## Your instructions
Copy out the lines of the records below, and only those lines, from the one with "let seed := u32 (seed mod range + 1) in" through the one with "else Some (u32 (ret - 1), rc1).", exactly as they appear.

## Supplied material
(* ===== verification/Rcycle.v ===== *)
(** Rcycle: the random cycle generator of src/util/lib/rcycle.c.

    A 2..32 bit linear feedback shift register is walked, values outside the
    requested range are dropped, and after [rc_range] values the register is
    reseeded from a second, 32-bit register.  The theorems show that every
    block of [rc_range] calls returns each of 0 .. rc_range - 1 exactly once,
    for ranges below 2^30 - 1; that one entry of the tap table breaks that promise, and
    that larger ranges cannot be initialised. *)
From stdpp Require Import prelude list numbers option.
From Stdlib Require Import ZArith Lia.
From S2P Require Import Prelude Cycles.

Local Open Scope Z_scope.

(** * The code *)

Record rcycle_lfsr := mk_rcycle_lfsr {
  lfsr_state : Z;
  lfsr_bits : Z;
  lfsr_tap : Z
}.

Record rcycle := mk_rcycle {
  rc_lfsr : rcycle_lfsr;
  rc_lfsr_reseed : rcycle_lfsr;
  rc_range : Z;
  rc_count : Z;
  rc_flip : Z
}.

Definition lfsr_taps : list Z :=
  [0; 0; 0x3; 0x5; 0x9; 0x12; 0x21; 0x41; 0x8e; 0x108; 0x204; 0x402; 0x829;
   0x100d; 0x2015; 0x4001; 0x8016; 0x10004; 0x20040; 0x40013; 0x80004;
   0x100002; 0x200001; 0x400010; 0x80000d; 0x1000080; 0x2000023; 0x4000013;
   0x8000004; 0x10000002; 0x20000029; 0x40000004; 0x80000062].

(** [1 << n] at type [int] is defined for n up to 30 only. *)
Definition int_one_shl (n : Z) : option Z :=
  if (0 <=? n) && (n <=? 30) then Some (1 << n) else None.

(** [None] is the failed assertion, or the undefined shift. *)
Definition lfsr_init (bits seed : Z) : option rcycle_lfsr :=
  if (2 <=? bits) && (bits <=? 32) then
    mask ← (if bits =? 32 then Some 0xffffffff
            else one ← int_one_shl bits; Some (u32 (one - 1)));
    Some {| lfsr_state := seed .& mask;
            lfsr_bits := bits;
            lfsr_tap := lfsr_taps !!! Z.to_nat bits |}
  else None.

Definition lfsr_step (tap s : Z) : Z := (s >> 1) .^ (u32 (- (s .& 1)) .& tap).

Definition lfsr_generate_u32 (l : rcycle_lfsr) : Z * rcycle_lfsr :=
  (lfsr_state l,
   {| lfsr_state := lfsr_step (lfsr_tap l) (lfsr_state l);
      lfsr_bits := lfsr_bits l;
      lfsr_tap := lfsr_tap l |}).

(** The loop runs for i = 1, 2, 4, 8, 16. *)
Definition round_2 (x : Z) : Z :=
  u32 (foldl (fun x i => x .| (x >> i)) x [1; 2; 4; 8; 16] + 1).

Fixpoint ffs_pos (p : positive) : Z :=
  match p with
  | xO p => Z.succ (ffs_pos p)
  | _ => 1
  end.

Definition ffs (x : Z) : Z := match x with Zpos p => ffs_pos p | _ => 0 end.

Definition rcycle_bits (range : Z) : Z := u32 (ffs (round_2 (u32 (range + 1))) - 1).

Definition rcycle_reseed (rc : rcycle) (seed : Z) : option rcycle :=
  let range := rc_range rc in
  let bits := rcycle_bits range in
  one ← int_one_shl bits;
  let mask := u32 (one - 1) in
  let flip := (if bits <? 16 then seed >> (bits + 1) else seed >> (32 - bits)) .& mask in
  let flip := if flip <? range then flip .^ mask else flip in
  if range =? 0 then None else
  let seed := u32 (seed mod range + 1) in
  let seed := if range <? seed .^ flip then seed .^ flip else seed in
  l ← lfsr_init bits seed;
  Some {| rc_lfsr := l; rc_lfsr_reseed := rc_lfsr_reseed rc;
          rc_range := range; rc_count := rc_count rc; rc_flip := flip |}.

Definition rcycle_init (rc : rcycle) (range seed : Z) : option rcycle :=
  l ← lfsr_init 32 seed;
  rcycle_reseed {| rc_lfsr := rc_lfsr rc; rc_lfsr_reseed := l;
                   rc_range := range; rc_count := 0; rc_flip := rc_flip rc |} seed.

(** The value the do-while loop computes from a register state. *)
Definition rcycle_value (flip s : Z) : Z :=
  let ret := s .^ flip in if ret =? 0 then flip else ret.

Fixpoint rcycle_draw (fuel : nat) (range flip : Z) (l : rcycle_lfsr) : option (Z * rcycle_lfsr) :=
  match fuel with
  | O => None
  | S fuel =>
    let '(s, l') := lfsr_generate_u32 l in
    let ret := rcycle_value flip s in
    if range <? ret then rcycle_draw fuel range flip l' else Some (ret, l')
  end.

(** The register has fewer than 2 ^ lfsr_bits states, so that many turns of the
    loop are enough. *)
Definition rcycle_generate (rc : rcycle) : option (Z * rcycle) :=
  '(ret, l) ← rcycle_draw (Z.to_nat (2 ^ lfsr_bits (rc_lfsr rc))) (rc_range rc) (rc_flip rc) (rc_lfsr rc);
  if rc_range rc =? 0 then None else
  let count := u32 (rc_count rc + 1) in
  let rc1 := {| rc_lfsr := l; rc_lfsr_reseed := rc_lfsr_reseed rc;
                rc_range := rc_range rc; rc_count := count; rc_flip := rc_flip rc |} in
  if count mod rc_range rc =? 0 then
    let '(seed, lr) := lfsr_generate_u32 (rc_lfsr_reseed rc1) in
    rc2 ← rcycle_reseed {| rc_lfsr := l; rc_lfsr_reseed := lr;
                           rc_range := rc_range rc; rc_count := count;
                           rc_flip := rc_flip rc |} seed;
    Some (u32 (ret - 1), rc2)
  else Some (u32 (ret - 1), rc1).

(** [n] consecutive calls of [rcycle_generate]. *)
Fixpoint rcycle_take (n : nat) (rc : rcycle) : option (list Z * rcycle) :=
  match n with
  | O => Some ([], rc)
  | S n =>
    '(x, rc) ← rcycle_generate rc;
    '(xs, rc) ← rcycle_take n rc;
    Some (x :: xs, rc)
  end.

## Result for this exercise
  let seed := u32 (seed mod range + 1) in
  let seed := if range <? seed .^ flip then seed .^ flip else seed in
  l ← lfsr_init bits seed;
  Some {| rc_lfsr := l; rc_lfsr_reseed := rc_lfsr_reseed rc;
          rc_range := range; rc_count := rc_count rc; rc_flip := flip |}.

Definition rcycle_init (rc : rcycle) (range seed : Z) : option rcycle :=
  l ← lfsr_init 32 seed;
  rcycle_reseed {| rc_lfsr := rc_lfsr rc; rc_lfsr_reseed := l;
                   rc_range := range; rc_count := 0; rc_flip := rc_flip rc |} seed.

(** The value the do-while loop computes from a register state. *)
Definition rcycle_value (flip s : Z) : Z :=
  let ret := s .^ flip in if ret =? 0 then flip else ret.

Fixpoint rcycle_draw (fuel : nat) (range flip : Z) (l : rcycle_lfsr) : option (Z * rcycle_lfsr) :=
  match fuel with
  | O => None
  | S fuel =>
    let '(s, l') := lfsr_generate_u32 l in
    let ret := rcycle_value flip s in
    if range <? ret then rcycle_draw fuel range flip l' else Some (ret, l')
  end.

(** The register has fewer than 2 ^ lfsr_bits states, so that many turns of the
    loop are enough. *)
Definition rcycle_generate (rc : rcycle) : option (Z * rcycle) :=
  '(ret, l) ← rcycle_draw (Z.to_nat (2 ^ lfsr_bits (rc_lfsr rc))) (rc_range rc) (rc_flip rc) (rc_lfsr rc);
  if rc_range rc =? 0 then None else
  let count := u32 (rc_count rc + 1) in
  let rc1 := {| rc_lfsr := l; rc_lfsr_reseed := rc_lfsr_reseed rc;
                rc_range := rc_range rc; rc_count := count; rc_flip := rc_flip rc |} in
  if count mod rc_range rc =? 0 then
    let '(seed, lr) := lfsr_generate_u32 (rc_lfsr_reseed rc1) in
    rc2 ← rcycle_reseed {| rc_lfsr := l; rc_lfsr_reseed := lr;
                           rc_range := rc_range rc; rc_count := count;
                           rc_flip := rc_flip rc |} seed;
    Some (u32 (ret - 1), rc2)
  else Some (u32 (ret - 1), rc1).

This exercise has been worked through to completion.